EXERCISE DIRECTIONS. Every line with the string "nanoseconds" must be copied from the entries below.

[Records from a dataset]
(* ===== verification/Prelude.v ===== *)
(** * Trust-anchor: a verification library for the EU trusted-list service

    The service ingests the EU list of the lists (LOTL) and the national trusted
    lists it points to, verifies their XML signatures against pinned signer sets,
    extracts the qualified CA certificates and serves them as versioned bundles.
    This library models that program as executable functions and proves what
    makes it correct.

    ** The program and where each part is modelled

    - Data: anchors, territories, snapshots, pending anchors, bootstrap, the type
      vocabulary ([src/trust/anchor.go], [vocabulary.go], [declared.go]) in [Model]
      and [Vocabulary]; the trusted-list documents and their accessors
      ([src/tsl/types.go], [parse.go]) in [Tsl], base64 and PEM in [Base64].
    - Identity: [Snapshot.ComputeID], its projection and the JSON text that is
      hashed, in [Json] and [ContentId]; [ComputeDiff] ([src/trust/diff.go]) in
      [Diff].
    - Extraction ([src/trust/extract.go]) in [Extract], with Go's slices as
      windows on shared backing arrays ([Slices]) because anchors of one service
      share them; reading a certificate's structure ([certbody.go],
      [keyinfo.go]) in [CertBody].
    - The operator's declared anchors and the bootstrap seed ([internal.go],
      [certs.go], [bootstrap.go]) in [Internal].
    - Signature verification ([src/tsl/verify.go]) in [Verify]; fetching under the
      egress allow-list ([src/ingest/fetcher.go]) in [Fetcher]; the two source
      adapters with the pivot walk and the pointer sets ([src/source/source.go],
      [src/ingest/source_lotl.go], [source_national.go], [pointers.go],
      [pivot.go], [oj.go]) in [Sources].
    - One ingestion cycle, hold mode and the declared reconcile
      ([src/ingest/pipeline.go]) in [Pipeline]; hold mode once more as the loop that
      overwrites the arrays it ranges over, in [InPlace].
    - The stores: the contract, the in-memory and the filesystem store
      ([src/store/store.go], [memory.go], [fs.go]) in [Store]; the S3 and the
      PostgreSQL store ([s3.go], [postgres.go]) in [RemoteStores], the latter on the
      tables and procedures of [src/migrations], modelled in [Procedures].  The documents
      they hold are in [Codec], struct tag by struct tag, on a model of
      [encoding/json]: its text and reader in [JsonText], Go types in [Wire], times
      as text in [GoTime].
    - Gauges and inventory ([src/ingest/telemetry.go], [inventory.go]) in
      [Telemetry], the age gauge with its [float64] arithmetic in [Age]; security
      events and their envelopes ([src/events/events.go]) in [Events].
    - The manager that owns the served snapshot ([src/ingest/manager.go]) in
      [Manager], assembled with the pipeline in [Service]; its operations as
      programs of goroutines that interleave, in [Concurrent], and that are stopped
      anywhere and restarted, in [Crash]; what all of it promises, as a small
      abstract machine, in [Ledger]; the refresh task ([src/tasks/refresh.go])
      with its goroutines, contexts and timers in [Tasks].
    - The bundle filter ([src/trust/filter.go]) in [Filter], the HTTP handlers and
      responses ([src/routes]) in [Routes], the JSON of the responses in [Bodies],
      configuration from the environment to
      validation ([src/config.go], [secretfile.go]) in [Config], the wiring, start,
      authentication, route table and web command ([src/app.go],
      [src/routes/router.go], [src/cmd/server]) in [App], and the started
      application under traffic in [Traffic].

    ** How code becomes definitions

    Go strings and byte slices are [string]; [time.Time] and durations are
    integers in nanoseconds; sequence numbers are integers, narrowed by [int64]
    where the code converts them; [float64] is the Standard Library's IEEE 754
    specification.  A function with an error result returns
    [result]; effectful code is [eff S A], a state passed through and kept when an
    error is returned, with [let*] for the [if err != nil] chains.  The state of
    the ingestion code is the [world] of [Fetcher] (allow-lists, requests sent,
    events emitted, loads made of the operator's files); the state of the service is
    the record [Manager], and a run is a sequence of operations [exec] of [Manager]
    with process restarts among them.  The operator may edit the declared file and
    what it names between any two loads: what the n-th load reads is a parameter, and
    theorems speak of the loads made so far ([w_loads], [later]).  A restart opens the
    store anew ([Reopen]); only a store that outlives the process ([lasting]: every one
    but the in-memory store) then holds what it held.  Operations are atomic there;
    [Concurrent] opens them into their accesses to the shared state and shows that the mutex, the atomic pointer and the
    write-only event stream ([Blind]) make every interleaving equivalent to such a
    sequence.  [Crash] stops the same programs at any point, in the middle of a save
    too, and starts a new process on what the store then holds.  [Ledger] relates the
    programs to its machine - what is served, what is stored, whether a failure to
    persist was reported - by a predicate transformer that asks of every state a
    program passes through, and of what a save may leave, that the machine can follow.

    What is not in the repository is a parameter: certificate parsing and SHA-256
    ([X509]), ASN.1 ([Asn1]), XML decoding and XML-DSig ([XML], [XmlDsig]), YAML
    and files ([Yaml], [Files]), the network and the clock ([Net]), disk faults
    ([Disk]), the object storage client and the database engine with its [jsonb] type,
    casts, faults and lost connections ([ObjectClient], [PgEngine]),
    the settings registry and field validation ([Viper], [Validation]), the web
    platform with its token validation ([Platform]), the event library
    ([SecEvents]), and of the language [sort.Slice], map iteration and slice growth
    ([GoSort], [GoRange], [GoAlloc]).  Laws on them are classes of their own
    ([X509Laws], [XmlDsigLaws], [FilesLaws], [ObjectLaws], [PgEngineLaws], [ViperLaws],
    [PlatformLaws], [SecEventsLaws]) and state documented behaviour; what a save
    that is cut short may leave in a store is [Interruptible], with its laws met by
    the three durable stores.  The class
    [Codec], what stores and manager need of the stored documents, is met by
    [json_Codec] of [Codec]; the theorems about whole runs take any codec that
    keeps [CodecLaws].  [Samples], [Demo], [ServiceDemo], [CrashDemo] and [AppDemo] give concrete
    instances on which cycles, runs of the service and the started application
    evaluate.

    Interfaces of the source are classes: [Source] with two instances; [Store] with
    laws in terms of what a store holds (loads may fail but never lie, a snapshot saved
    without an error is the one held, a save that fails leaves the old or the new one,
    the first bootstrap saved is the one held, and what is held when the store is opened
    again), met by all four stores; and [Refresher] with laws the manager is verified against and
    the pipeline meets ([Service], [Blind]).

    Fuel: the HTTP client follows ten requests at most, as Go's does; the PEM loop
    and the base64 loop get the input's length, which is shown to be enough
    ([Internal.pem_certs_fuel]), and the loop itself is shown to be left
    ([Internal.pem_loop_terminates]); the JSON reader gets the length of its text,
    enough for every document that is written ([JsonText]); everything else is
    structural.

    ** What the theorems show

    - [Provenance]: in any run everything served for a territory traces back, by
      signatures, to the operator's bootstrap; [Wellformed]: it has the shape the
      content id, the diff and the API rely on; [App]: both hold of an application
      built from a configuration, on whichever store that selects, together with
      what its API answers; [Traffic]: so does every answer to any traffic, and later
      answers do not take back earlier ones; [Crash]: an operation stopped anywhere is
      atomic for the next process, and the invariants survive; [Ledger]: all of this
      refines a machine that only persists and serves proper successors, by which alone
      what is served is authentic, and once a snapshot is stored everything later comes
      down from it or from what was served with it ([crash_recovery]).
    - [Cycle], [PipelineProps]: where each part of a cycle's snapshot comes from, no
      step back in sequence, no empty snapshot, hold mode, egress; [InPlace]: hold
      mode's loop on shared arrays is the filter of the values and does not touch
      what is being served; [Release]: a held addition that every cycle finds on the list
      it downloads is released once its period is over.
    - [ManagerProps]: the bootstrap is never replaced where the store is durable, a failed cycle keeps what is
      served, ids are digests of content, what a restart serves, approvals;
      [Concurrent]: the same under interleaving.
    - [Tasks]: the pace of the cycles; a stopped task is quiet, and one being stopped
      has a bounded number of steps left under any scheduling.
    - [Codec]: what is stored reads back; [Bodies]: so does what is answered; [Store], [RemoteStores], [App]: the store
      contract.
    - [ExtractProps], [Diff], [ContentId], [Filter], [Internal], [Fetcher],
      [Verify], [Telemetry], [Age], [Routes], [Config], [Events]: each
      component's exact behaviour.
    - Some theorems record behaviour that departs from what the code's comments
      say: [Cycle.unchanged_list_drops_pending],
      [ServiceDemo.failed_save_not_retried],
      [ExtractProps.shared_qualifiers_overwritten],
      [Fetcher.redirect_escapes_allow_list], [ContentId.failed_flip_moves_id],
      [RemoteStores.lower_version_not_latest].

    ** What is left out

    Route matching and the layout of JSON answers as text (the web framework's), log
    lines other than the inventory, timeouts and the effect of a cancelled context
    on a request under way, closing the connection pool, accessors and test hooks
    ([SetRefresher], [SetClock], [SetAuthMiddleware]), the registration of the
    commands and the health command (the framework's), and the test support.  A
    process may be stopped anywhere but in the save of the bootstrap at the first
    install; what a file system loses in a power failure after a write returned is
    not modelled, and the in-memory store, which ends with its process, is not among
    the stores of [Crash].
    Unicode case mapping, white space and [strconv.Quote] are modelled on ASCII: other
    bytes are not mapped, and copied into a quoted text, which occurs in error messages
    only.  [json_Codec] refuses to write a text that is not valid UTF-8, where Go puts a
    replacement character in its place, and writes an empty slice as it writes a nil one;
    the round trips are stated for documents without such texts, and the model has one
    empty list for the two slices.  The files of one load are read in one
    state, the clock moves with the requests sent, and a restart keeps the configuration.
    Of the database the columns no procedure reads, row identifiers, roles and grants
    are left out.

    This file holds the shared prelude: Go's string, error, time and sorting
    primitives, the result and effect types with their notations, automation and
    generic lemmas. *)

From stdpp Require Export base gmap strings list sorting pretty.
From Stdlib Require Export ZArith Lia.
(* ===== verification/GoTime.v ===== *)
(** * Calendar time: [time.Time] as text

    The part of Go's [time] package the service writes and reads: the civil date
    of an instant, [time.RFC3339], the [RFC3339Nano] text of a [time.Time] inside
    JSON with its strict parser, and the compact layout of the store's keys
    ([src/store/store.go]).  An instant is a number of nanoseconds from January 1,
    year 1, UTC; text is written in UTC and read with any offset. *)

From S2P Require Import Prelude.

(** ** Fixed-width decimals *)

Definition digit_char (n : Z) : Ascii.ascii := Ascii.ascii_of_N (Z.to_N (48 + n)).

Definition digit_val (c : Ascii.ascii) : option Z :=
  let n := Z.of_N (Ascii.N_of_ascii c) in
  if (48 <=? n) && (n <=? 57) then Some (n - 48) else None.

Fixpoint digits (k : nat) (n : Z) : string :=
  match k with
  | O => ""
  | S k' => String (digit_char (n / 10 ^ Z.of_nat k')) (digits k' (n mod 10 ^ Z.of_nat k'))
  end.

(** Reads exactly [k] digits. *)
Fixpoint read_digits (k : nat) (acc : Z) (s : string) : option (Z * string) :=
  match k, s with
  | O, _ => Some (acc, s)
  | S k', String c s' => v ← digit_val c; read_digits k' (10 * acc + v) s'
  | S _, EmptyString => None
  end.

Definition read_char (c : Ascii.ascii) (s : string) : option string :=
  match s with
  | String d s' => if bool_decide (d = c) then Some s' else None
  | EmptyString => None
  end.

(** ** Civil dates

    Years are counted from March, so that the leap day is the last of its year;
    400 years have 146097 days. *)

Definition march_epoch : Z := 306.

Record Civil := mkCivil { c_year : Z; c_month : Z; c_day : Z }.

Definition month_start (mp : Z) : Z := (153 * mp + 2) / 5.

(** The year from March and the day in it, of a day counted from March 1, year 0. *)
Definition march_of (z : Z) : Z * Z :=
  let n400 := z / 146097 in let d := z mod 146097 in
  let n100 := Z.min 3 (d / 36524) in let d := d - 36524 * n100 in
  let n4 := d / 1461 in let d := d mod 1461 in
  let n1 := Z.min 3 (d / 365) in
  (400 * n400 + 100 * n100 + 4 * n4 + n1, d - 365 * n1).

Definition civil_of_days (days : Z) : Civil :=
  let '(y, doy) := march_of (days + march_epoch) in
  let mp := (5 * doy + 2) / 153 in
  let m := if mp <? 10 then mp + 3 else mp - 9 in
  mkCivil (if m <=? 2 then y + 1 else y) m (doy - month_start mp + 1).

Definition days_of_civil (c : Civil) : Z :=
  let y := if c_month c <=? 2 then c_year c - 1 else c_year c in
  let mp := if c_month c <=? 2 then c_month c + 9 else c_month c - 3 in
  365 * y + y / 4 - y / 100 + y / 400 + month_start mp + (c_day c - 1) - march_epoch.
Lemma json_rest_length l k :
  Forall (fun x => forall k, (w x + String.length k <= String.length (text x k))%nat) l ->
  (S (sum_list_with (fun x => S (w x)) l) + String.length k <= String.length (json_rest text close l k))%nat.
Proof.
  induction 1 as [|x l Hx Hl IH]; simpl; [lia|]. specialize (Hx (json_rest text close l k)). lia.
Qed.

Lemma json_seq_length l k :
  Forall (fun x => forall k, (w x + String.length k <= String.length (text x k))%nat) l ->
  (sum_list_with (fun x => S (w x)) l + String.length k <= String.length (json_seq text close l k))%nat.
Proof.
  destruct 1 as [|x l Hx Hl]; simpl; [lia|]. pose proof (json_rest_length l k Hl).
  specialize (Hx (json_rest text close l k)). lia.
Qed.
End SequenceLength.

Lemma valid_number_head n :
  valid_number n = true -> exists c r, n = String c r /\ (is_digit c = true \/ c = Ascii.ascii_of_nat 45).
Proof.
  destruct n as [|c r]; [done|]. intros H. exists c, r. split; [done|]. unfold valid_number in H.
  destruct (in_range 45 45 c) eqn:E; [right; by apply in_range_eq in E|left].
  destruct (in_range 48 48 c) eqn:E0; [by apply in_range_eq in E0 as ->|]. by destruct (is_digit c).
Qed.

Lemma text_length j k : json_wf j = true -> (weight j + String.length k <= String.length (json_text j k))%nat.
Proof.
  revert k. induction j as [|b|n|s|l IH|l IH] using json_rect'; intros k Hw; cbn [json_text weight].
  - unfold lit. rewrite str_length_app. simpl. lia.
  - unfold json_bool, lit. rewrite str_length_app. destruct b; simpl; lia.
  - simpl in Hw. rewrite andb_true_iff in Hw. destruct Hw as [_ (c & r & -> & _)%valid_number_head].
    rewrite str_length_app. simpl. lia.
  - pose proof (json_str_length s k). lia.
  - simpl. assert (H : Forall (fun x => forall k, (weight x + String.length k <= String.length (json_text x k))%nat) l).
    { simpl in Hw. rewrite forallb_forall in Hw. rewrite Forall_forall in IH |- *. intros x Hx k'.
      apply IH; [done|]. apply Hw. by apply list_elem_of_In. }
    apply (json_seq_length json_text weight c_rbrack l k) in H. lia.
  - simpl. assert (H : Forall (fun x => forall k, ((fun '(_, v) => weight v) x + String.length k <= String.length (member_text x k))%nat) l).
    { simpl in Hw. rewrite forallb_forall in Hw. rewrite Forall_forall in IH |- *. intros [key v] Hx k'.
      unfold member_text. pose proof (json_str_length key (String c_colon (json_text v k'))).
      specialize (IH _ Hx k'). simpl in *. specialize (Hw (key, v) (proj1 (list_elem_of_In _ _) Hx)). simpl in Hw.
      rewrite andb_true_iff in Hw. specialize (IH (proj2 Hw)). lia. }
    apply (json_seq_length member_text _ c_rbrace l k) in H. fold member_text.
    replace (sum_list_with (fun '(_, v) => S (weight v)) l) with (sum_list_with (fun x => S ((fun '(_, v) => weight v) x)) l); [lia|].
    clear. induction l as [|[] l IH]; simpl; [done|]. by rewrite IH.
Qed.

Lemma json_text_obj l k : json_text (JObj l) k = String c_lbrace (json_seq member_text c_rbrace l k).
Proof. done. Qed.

SOLUTION TO THE EXERCISE.
    integers in nanoseconds; sequence numbers are integers, narrowed by [int64]
    ([src/store/store.go]).  An instant is a number of nanoseconds from January 1,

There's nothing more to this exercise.